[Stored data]

• • • •

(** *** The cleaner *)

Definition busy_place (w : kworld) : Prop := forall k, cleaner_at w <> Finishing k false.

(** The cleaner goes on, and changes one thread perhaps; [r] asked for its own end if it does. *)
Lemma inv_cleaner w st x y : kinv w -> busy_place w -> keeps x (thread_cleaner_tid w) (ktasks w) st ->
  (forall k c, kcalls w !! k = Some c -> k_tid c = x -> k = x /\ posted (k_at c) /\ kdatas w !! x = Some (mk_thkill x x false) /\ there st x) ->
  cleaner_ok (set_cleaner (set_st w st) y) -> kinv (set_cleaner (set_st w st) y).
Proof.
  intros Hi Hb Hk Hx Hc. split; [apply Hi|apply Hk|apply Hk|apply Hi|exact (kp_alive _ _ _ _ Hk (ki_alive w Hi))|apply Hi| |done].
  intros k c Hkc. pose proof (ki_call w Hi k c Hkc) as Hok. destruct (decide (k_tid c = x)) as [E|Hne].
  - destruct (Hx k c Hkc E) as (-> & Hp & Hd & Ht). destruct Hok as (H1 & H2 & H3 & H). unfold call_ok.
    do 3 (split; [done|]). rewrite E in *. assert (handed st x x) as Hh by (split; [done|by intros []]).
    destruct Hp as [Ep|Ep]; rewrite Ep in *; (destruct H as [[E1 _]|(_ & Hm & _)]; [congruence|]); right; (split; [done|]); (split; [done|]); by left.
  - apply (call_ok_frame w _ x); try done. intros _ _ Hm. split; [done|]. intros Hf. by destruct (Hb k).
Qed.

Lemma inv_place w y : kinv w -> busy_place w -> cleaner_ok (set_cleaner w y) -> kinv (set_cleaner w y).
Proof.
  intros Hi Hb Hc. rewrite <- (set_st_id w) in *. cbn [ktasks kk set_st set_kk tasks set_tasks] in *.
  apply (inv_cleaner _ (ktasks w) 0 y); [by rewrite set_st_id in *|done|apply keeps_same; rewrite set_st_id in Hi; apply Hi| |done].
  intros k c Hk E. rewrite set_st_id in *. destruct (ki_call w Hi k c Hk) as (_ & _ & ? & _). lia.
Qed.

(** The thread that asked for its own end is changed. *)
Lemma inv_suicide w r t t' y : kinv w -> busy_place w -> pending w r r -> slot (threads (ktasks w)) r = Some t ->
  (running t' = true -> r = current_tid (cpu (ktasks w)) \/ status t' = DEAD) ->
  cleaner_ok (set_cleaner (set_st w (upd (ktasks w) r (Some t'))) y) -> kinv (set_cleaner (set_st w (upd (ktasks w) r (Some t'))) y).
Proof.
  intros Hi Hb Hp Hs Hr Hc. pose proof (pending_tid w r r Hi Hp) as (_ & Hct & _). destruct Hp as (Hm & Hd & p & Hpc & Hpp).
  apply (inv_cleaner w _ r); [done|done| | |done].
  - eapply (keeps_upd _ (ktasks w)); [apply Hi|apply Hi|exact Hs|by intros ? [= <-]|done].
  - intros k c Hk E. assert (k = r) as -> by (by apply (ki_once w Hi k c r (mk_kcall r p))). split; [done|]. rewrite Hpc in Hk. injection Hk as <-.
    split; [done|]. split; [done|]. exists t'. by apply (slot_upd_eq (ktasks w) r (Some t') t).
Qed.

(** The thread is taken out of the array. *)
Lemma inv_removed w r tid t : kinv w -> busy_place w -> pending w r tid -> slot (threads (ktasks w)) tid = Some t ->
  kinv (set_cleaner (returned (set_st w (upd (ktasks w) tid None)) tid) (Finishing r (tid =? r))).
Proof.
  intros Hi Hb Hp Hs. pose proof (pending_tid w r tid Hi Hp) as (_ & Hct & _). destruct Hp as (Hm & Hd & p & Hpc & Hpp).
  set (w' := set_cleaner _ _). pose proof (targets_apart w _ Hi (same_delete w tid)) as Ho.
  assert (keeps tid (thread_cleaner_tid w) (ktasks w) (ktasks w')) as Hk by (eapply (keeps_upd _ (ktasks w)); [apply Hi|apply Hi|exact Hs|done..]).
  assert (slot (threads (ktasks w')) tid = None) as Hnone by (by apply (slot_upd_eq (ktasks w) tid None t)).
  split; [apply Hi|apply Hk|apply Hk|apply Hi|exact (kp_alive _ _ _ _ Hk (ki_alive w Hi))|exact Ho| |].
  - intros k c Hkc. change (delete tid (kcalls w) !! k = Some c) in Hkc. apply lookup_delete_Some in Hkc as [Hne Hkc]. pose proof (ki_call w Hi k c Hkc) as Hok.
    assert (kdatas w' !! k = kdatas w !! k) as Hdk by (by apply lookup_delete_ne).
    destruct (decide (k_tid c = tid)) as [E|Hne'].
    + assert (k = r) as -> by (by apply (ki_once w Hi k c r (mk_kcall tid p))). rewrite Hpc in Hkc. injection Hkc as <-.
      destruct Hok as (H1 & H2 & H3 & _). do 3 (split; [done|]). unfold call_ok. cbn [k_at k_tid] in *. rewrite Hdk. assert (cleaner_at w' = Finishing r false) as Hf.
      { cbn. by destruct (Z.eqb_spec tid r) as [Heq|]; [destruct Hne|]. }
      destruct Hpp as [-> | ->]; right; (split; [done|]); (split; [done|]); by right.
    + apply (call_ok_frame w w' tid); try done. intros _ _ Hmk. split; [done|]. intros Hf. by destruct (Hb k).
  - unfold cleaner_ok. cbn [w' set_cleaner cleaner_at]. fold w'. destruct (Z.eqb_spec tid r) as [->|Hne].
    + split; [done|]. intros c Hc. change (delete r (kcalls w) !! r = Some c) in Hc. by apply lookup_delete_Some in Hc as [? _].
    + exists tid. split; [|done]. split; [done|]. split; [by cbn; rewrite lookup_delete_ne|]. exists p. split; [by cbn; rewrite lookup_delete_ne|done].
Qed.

• • • •

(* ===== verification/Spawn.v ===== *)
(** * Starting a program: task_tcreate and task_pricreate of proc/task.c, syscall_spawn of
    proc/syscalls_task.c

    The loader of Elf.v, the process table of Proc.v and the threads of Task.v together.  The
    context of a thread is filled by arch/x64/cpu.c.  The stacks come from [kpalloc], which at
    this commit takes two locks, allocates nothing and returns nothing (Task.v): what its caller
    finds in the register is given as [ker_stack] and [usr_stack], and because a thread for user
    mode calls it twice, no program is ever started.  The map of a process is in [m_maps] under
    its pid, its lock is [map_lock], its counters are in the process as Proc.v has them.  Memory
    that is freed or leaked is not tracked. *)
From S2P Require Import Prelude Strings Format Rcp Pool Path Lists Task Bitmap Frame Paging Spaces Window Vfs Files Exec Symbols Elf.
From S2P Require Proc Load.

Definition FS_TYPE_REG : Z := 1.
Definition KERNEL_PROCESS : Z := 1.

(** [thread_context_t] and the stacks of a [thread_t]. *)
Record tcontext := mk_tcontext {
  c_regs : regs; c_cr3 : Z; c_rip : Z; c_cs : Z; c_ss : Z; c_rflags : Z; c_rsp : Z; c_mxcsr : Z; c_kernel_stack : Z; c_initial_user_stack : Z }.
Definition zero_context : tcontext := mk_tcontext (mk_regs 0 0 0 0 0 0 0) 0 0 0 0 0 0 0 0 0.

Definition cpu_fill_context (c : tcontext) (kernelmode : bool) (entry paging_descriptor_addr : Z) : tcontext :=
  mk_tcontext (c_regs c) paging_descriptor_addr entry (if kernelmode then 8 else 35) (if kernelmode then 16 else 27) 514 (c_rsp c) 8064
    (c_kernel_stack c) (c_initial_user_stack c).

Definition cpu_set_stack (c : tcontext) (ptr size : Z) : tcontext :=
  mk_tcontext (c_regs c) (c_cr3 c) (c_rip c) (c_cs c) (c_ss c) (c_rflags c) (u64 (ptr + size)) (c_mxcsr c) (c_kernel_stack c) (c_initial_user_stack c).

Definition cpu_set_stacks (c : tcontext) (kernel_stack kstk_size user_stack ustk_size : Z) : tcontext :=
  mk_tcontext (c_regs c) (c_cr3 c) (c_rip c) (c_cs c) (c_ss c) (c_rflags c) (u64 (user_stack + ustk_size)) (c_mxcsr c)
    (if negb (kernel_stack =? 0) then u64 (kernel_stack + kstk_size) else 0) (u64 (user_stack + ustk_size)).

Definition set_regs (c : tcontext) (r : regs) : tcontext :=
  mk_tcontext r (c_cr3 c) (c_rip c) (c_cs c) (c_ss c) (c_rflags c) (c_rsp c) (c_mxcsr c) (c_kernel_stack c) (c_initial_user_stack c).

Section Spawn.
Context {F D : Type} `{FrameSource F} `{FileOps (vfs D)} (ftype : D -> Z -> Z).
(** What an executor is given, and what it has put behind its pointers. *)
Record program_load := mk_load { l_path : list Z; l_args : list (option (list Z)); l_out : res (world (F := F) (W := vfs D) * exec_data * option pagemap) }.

• • • •

:: Work order ::
For the word "right", tally the lines above that hold it and answer with the number alone.

:: Output ::
2